Em resposta, a DPF disse que não acataria a recomendação, alegando que recentes portarias editadas pelo Ministério da Justiça sobre o tema determinariam a impossibilidade de recebimento do pedido de refúgio quando do ingresso irregular de estrangeiro, sendo a Portaria 652/2021 a mais recente. Dispondo sobre a “restrição excepcional e temporária de entrada no país de estrangeiros, de qualquer nacionalidade, conforme recomendação da Agência Nacional de Vigilância Sanitária (Anvisa)”, essa norma infralegal, em seu artigo 8º, determina sanções em casos de descumprimento das medidas, quais sejam, responsabilização civil, administrativa e penal; repatriação ou deportação imediata; e ainda inabilitação de pedido de refúgio.

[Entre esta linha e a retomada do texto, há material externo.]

Lemma rows_where_sublist pick todo : ∀ results,
  rows_where pick todo results `sublist_of` todo.*1.
Proof.
  induction todo as [|row todo IH]; intros [|r results];
    try (unfold rows_where; simpl; apply sublist_nil_l).
  rewrite rows_where_cons, fmap_cons.
  destruct (pick r); simpl; [by apply sublist_skip|by apply sublist_cons].
Qed.

Lemma rows_where_partition pick todo : ∀ results,
  length results = length todo →
  rows_where pick todo results ++ rows_where (λ r, negb (pick r)) todo results
  ≡ₚ todo.*1.
Proof.
  induction todo as [|row todo IH]; intros [|r results] Hlen; try done.
  rewrite !rows_where_cons, fmap_cons. simpl in Hlen.
  destruct (pick r); simpl.
  - constructor. apply IH. lia.
  - rewrite <- Permutation_middle. constructor. apply IH. lia.
Qed.

Section BatchOutcomes.
Variable generate_image : str → Z → M (option filepath).
Hypothesis generate_image_returns :
  ∀ text row_num, returns (generate_image text row_num).
(** An edit writes the fields the body names and keeps the rest. With the
    store working (the synchronizer's calls apart), the slot answered, which
    replaces the edited row and no other, has the key and the teacher of
    the row found; its day, start and end are those of the body when
    non-empty and those of the row otherwise; its course is the course
    looked up, none when the body's course id is the empty string, and the
    row's course otherwise; its location and notes are kept when the body
    leaves them out, cleared when it gives null, and set when it gives a
    string. A body that names nothing leaves the table of teacher slots
    as it was. *)
Theorem edit_writes_only_named_fields env slotId body existing courseRow w :
  supabase env = true ->
  (forall op, sync_op op = false -> outcome env op = Succeeds) ->
  is_teacher_slot w slotId existing ->
  course_lookup w body courseRow ->
  let updated :=
    Slot.mk (Slot.id existing) (Slot.teacher_id existing)
      match courseRow with
      | Some c => Some (Course.id c)
      | None => match EditBody.courseId body with
                | Js.Str EmptyString => None
                | _ => Slot.course_id existing
                end
      end
      match Js.field_or_null (EditBody.dayOfWeek body) with
      | Some d => Some d
      | None => Slot.day_of_week existing
      end
      match Js.field_or_null (EditBody.startTime body) with
      | Some b => Some b
      | None => Slot.start_time existing
      end
      match Js.field_or_null (EditBody.endTime body) with
      | Some e => Some e
      | None => Slot.end_time existing
      end
      match EditBody.location body with
      | Js.Undefined => Slot.location existing
      | Js.Null => None
      | Js.Str s => Some s
      end
      match EditBody.notes body with
      | Js.Undefined => Slot.notes existing
      | Js.Null => None
      | Js.Str s => Some s
      end in
  let w' := after (edit_teacher_slot env slotId body) w in
  result (edit_teacher_slot env slotId body) w
  = Val (mkResponse 200 "Slot updated successfully" (Some updated) None)
  /\ teacher_schedule_slots w' =
       map (fun r => if Slot.id r =? slotId then updated else r)
           (teacher_schedule_slots w)
  /\ (body = empty_body -> teacher_schedule_slots w' = teacher_schedule_slots w).
Proof.
  intros Hs H Hslot Hlook updated w'. subst w'.
  assert (Hu : apply_updates (edit_payload body existing courseRow) existing = updated)
    by reflexivity.
  assert (Ht : teacher_schedule_slots (after (edit_teacher_slot env slotId body) w)
               = map (fun r => if Slot.id r =? slotId then updated else r)
                     (teacher_schedule_slots w)).
  { unfold after.
    rewrite (edit_runs env slotId body existing courseRow w Hs
               (H SelectTeacherSlot eq_refl) (H SelectCourse eq_refl) Hslot Hlook).
    fold (after (try_catch (edit_after_lookup env slotId body existing courseRow)
                   (fun error => ret (json 500 "Server error"))) w).
    rewrite (after_try_catch_ret _ (fun _ => json 500 "Server error")).
    destruct (edit_after_lookup_world env slotId body existing courseRow w
                (H UpdateTeacherSlot eq_refl) Hslot) as [Ht _].
    rewrite Ht, <- Hu. exact (update_the_teacher_slot w slotId existing _ Hslot). }
  split; [|split].
  - unfold result.
    rewrite (edit_runs env slotId body existing courseRow w Hs
               (H SelectTeacherSlot eq_refl) (H SelectCourse eq_refl) Hslot Hlook).
    apply result_try_catch_val. rewrite <- Hu.
    exact (edit_after_lookup_returns env slotId body existing courseRow w H Hslot).
  - exact Ht.
  - intros ->. rewrite Ht. apply map_if_same. intros r Hr E.
    apply String.eqb_eq in E. destruct Hslot as [Hin [Hid Hn]].
    simpl in Hlook. destruct courseRow as [c|]; [now destruct Hlook|].
    subst updated. simpl.
    transitivity existing; [|now destruct existing].
    apply (NoDup_map_eq Slot.id (teacher_schedule_slots w)); trivial. congruence.
Qed.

Em razão da pandemia do novo coronavírus, desde março de 2020, houve a expedição de uma sucessão de portarias interministeriais estabelecendo restrição excepcional e temporária, por rodovias, portos e aeroportos de entrada e saída no país. No entanto, para o MPF, as medidas de combate à disseminação do coronavírus não podem acarretar a supressão de direitos humanos ou a instauração de uma ordem jurídica contrária aos ditames mínimos de um devido processo legal, o que abrange as populações migrantes e o tratamento dado em pontos de fronteira.

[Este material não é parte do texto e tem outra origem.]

(** C9 as stated fails: with a freed region of 24 bytes at the start of the
    block, 16 bytes are placed behind it, released, and the following request
    for 8 bytes, with the same alignment and nothing allocated in between, is
    placed in the region at the start. *)
Lemma reuse_other_region :
  let r1 := my_malloc 1 hole_heap 16 1 in
  let r2 := my_free 1 (fst r1) 93824992247880 in
  let r3 := my_malloc 1 (fst r2) 8 1 in
  snd r1 = Returned 93824992247880
  /\ snd r2 = Returned tt
  /\ snd r3 = Returned 93824992247832
  /\ 8 <= 16.
Proof. vm_compute. repeat split. discriminate. Qed.

(** ** Requests between the payload limit and the threshold of [my_malloc] *)

Lemma first_fit_none_large (m : mem) (l : list HeapHeader) : forall off sz,
  layout m off l -> 16336 < sz -> first_fit off l sz = None.
Proof.
  induction l as [|h l IH]; cbn [first_fit]; intros off sz Hl Hsz;
    [reflexivity|].
  pose proof (layout_sizes _ _ _ Hl h (or_introl eq_refl)) as Hs.
  destruct Hl as (_ & _ & _ & Hl).
  destruct (Z.leb_spec (sz + sizeof_HeapHeader * 2) (size h)) as [H|_];
    [unfold sizeof_HeapHeader in H; lia|].
  rewrite andb_false_r. rewrite (IH _ _ Hl Hsz). reflexivity.
Qed.
(** * red-queen: the benchmark Runner (src/red_queen/runner.py)

    A shallow embedding of the [Runner] class: the depth analysis taken over
    from QASMBench, the per-repetition measurement protocol, the statistics
    and the result store, followed by the properties proved about them.

    Conventions of the embedding.
    - Python dictionaries with string keys are [gmap string _]; the one
      dictionary whose insertion order is observable ([qubit_depth], whose
      first maximal key is returned) is an association list.
    - Python floats are IEEE 754 binary64 numbers, Rocq's primitive floats:
      every operation rounds as the program's does.  A Python string is the
      string of its characters.
    - runner.py calls libraries that are not among the sources (the quantum
      toolkits, numpy).  Where such a call can raise, the exception it raises,
      if any, is an argument; the numbers numpy's reductions return are a
      parameter ([Numpy]) of which nothing is assumed.
    - A raised exception is the [Raise] case of [result]; nothing in
      runner.py catches exceptions, so a [Raise] ends the program.
    - What the program obtains from outside (clock readings, memory
      readings, the serialized output of the compiler, the contents of the
      results directory) is an argument of the function that reads it. *)

From Stdlib Require Import QArith Floats Lia.
From stdpp Require Import base option list strings gmap pretty.

#[local] Set Warnings "-register-all,-inexact-float".
#[local] Open Scope Z_scope.

(** ** Exceptions *)

Inductive exn : Type :=
  | KeyError
  | IndexError
  | ValueError
  | TypeError
  | AttributeError
  | UnboundLocalError
  | FileNotFoundError
  | JSONDecodeError
  | UnicodeDecodeError
  | OverflowError
  | LibraryError (name : string).   (* an exception class of a library *)

Inductive result (A : Type) : Type :=
  | Ok (a : A)
  | Raise (e : exn).
Arguments Ok {A} a.
Arguments Raise {A} e.

#[global] Instance result_ret : MRet result := @Ok.

#[global] Instance result_bind : MBind result := λ A B k r,
  match r with
  | Ok a => k a
  | Raise e => Raise e
  end.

Apesar de os Estados, no âmbito do Direito Internacional, terem o poder soberano de regular a entrada de não nacionais, uma resposta eficaz a possíveis ameaças à saúde pública não pode criar obstáculos ou mesmo violar direitos, sejam processuais ou individuais, de pessoas que fogem de seus países de origem em razão de perseguição pelos motivos que acionam as medidas de proteção e salvaguardas previstas na Lei 9.474/1997 e na Convenção sobre Refugiados, de 1951. Nesse sentido, a previsão de “inabilitação de pedido de refúgio” para não nacionais que, descumprindo as medidas excepcionais de restrição disciplinadas nas portarias, entrem no território nacional, não está em conformidade com os padrões de proteção estabelecidos pelo Direito Internacional e mesmo pelo próprio ordenamento interno brasileiro.
O próprio artigo 8º da Lei 9.474/1997 estabelece que “o ingresso irregular no território nacional não constitui impedimento para o estrangeiro solicitar refúgio às autoridades competentes”, o que, segundo o MPF, seria suficiente para derrubar a sanção de inabilitação do refúgio, prevista exclusivamente em atos infralegais.

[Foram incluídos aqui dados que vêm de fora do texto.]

Lemma gplh_handler_Ret_inv dev pinset arg w res w' :
  gplh_handler E dev pinset arg w = Ret res w' ->
  arg <> NULL /\ exists r, heap w !! arg = Some r /\ callback r <> NULL.
Proof.
  intros H. unfold gplh_handler in H.
  apply bind_inv in H as (u & w1 & Hp & H).
  unfold DEBUGASSERT in Hp.
  destruct (is_null arg) eqn:Ha; cbn [negb] in Hp; [discriminate|].
  inversion Hp; subst. apply is_null_false in Ha.
  apply bind_inv in H as (r & w2 & Hld & H).
  apply load_inv in Hld as [Hr ->].
  apply bind_inv in H as (u' & w3 & Hc & _).
  unfold DEBUGASSERT in Hc.
  destruct (is_null (callback r)) eqn:Hcb; cbn [negb] in Hc; [discriminate|].
  apply is_null_false in Hcb. split; [exact Ha|]. now exists r.
Qed.

(** X13 -- [gplh_handler] runs to its end exactly when its argument is a
    non-null pointer to a record whose callback is set; the record's
    [ioe] plays no part.  When it runs it calls the callback and nothing
    else, and changes no record. *)
Theorem gplh_handler_completes_iff dev pinset arg w :
  ((exists res w', gplh_handler E dev pinset arg w = Ret res w')
   <-> (arg <> NULL
        /\ exists r, heap w !! arg = Some r /\ callback r <> NULL))
  /\ (forall res w',
        gplh_handler E dev pinset arg w = Ret res w' ->
        heap w' = heap w
        /\ exists cb, cb <> NULL /\ trace w' = trace w ++ [EvCallback cb (gpio_of arg)]).
Proof.
  pose proof (gplh_handler_Ret_inv dev pinset arg w) as Hinv.
  split; [split|].
  - intros (res & w' & H). exact (Hinv res w' H).
  - intros (Ha & r & Hr & Hcb).
    eexists _, _. exact (gplh_handler_run E w dev pinset arg r Ha Hr Hcb).
  - intros res w' H. destruct (Hinv res w' H) as (Ha & r & Hr & Hcb).
    rewrite (gplh_handler_run E w dev pinset arg r Ha Hr Hcb) in H.
    inversion H; subst. split; [reflexivity|]. now exists (callback r).
Qed.

(** *** The constructor, continued *)

(** X1 -- a construction that succeeds.  With a pin and a pin type that
    fit [uint8_t], memory from the allocator and a registration that
    does not fail: the return value is the registration's answer, the
    calls made are one allocation followed by one registration of
    [&priv->gpio] under [minor] (nothing is freed), and the new record
    holds the given pin and pin type, the operation table [g_gplh_ops],
    and no handle and no callback. *)
Theorem gpio_lower_half_success w ioe_ pin_ pintype minor :
  ioe_ <> NULL ->
  0 <= pin_ < CONFIG_IOEXPANDER_NPINS cfg ->
  CONFIG_IOEXPANDER_NPINS cfg <= 2 ^ 8 ->
  0 <= pintype < GPIO_NPINTYPES cfg ->
  GPIO_NPINTYPES cfg <= 2 ^ 8 ->
  let p := zalloc E w in
  p <> NULL ->
  let w2 := with_heap (insert p (gplh_created pin_ pintype)) (log EvZalloc w) in
  let res := pin_register E w2 (gpio_of p) minor in
  0 <= res ->
  exists w',
    gpio_lower_half cfg E ioe_ pin_ pintype minor w = Ret res w'
    /\ trace w' = trace w ++ [EvZalloc; EvRegister (gpio_of p) minor]
    /\ heap w' = <[p := gplh_created pin_ pintype]> (heap w)
    /\ exists r,
        heap w' !! p = Some r
        /\ pin r = pin_
        /\ gp_pintype (gpio r) = pintype
        /\ deref_ops cfg E (gp_ops (gpio r)) = Some (g_gplh_ops cfg E)
        /\ handle r = NULL /\ callback r = NULL.
Proof.
  intros Hi Hpin Hn Hty Ht p Hp w2 res Hres.
  assert (Hu : uint pintype = pintype) by (unfold uint; apply Z.mod_small; lia).
  pose proof (gpio_lower_half_run cfg E w ioe_ pin_ pintype minor Hi
                (proj2 Hpin) ltac:(rewrite Hu; lia)) as Hrun.
  cbv zeta in Hrun. fold p in Hrun.
  rewrite (proj2 (is_null_false p) Hp) in Hrun. fold w2 in Hrun. fold res in Hrun.
  rewrite (proj2 (Z.ltb_ge res 0) Hres) in Hrun.
  eexists. split; [exact Hrun|].
  split; [cbn [trace log with_heap w2]; now rewrite <- app_assoc|].
  split; [reflexivity|].
  exists (gplh_created pin_ pintype).
  split; [cbn [heap log with_heap w2]; apply lookup_insert_eq|].
  split; [apply gplh_created_pin; lia|].
  split; [cbn; unfold uint8; apply Z.mod_small; lia|].
  now repeat split.
Qed.

(** X2 -- the device that a successful construction leaves behind has a
    NULL [ioe], whatever expander was passed in, and so every call
    through its operation table stops at the entry assertion. *)
Theorem gpio_lower_half_device_fails_assertion w ioe_ pin_ pintype minor :
  ioe_ <> NULL ->
  pin_ < CONFIG_IOEXPANDER_NPINS cfg ->
  uint pintype < GPIO_NPINTYPES cfg ->
  let p := zalloc E w in
  p <> NULL ->
  let w2 := with_heap (insert p (gplh_created pin_ pintype)) (log EvZalloc w) in
  let res := pin_register E w2 (gpio_of p) minor in
  0 <= res ->
  exists w',
    gpio_lower_half cfg E ioe_ pin_ pintype minor w = Ret res w'
    /\ (exists r, heap w' !! p = Some r /\ ioe r = NULL)
    /\ forall c, run_call cfg E c (gpio_of p) w' = Abort.
Proof.
  intros Hi Hpin Hty p Hp w2 res Hres.
  pose proof (gpio_lower_half_run cfg E w ioe_ pin_ pintype minor Hi Hpin Hty)
    as Hrun.
  cbv zeta in Hrun. fold p in Hrun.
  rewrite (proj2 (is_null_false p) Hp) in Hrun. fold w2 in Hrun. fold res in Hrun.
  rewrite (proj2 (Z.ltb_ge res 0) Hres) in Hrun.
  assert (Hr : heap w2 !! p = Some (gplh_created pin_ pintype))
    by (cbn [heap log with_heap w2]; apply lookup_insert_eq).
  eexists. split; [exact Hrun|]. split.
  - exists (gplh_created pin_ pintype). now split.
  - intros c. apply run_call_Abort. intros r (_ & Hr' & Hioe).
    cbn [heap log] in Hr'. unfold gpio_of in Hr'.
    rewrite Hr in Hr'. inversion Hr'; subst r.
    now apply Hioe.
Qed.

(** X3 -- whatever its outcome (no memory, registration refused, or
    success), a construction that passes its entry assertion leaves the
    record of every device other than the one at the allocator's answer
    as it was. *)
Theorem gpio_lower_half_frame w ioe_ pin_ pintype minor :
  ioe_ <> NULL ->
  pin_ < CONFIG_IOEXPANDER_NPINS cfg ->
  uint pintype < GPIO_NPINTYPES cfg ->
  exists res w',
    gpio_lower_half cfg E ioe_ pin_ pintype minor w = Ret res w'
    /\ forall q, q <> zalloc E w -> heap w' !! q = heap w !! q.
Proof.
  intros Hi Hpin Hty.
  rewrite (gpio_lower_half_run cfg E w ioe_ pin_ pintype minor Hi Hpin Hty).
  cbv zeta. destruct (is_null (zalloc E w)).
  - eexists _, _. split; [reflexivity|]. now intros q _.
  - destruct (_ <? 0); eexists _, _; (split; [reflexivity|]); intros q Hq;
      cbn [heap log with_heap].
    + rewrite lookup_delete_ne by congruence. now apply lookup_insert_ne.
    + now apply lookup_insert_ne.
Qed.

(** *** Calls in a row *)

Lemma live_insert w p r r' :
  live w p r -> ioe r' = ioe r ->
  forall w', heap w' = <[p := r']> (heap w) -> live w' p r'.
Proof.
  intros (Hp & _ & Hi) Hioe w' Hh.
  split; [exact Hp|]. split; [rewrite Hh; apply lookup_insert_eq|].
  now rewrite Hioe.
Qed.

Assim, no caso concreto, é patentemente ilegal e inconstitucional a conduta da DPF de simplesmente recusar o protocolo dos pedidos de refúgio formulados pelos migrantes com base em portarias, “seja pela flagrante ilegalidade desses atos normativos, seja por exorbitar de suas atribuições ao exercer esse tipo de ‘filtro’”. Também é ilegal que, nos casos de entrada irregular, se exija a prévia comprovação, no passaporte, de entrada no país pelo local de ingresso ou ainda que se negue a possibilidade de o migrante conseguir obter a regularização por outros meios, como a autorização de residência.
De acordo com o MPF, as sanções e o tratamento discriminatório conferido aos migrantes têm propiciado o cometimento de ilegalidades por parte da Polícia Federal em Passo Fundo, que extrai de dispositivos infralegais fundamento para praticar condutas incompatíveis com a legislação e, mais do que isso, atentatórias de normas fundantes da Constituição da República, do Direito Internacional dos Refugiados, do Direito Internacional dos Direitos Humanos, do Estatuto dos Refugiados e da Lei de Migração, podendo inclusive acarretar a responsabilização internacional do Estado brasileiro por graves violações de direitos humanos, o que demanda a intervenção judicial para correção das ilegalidades.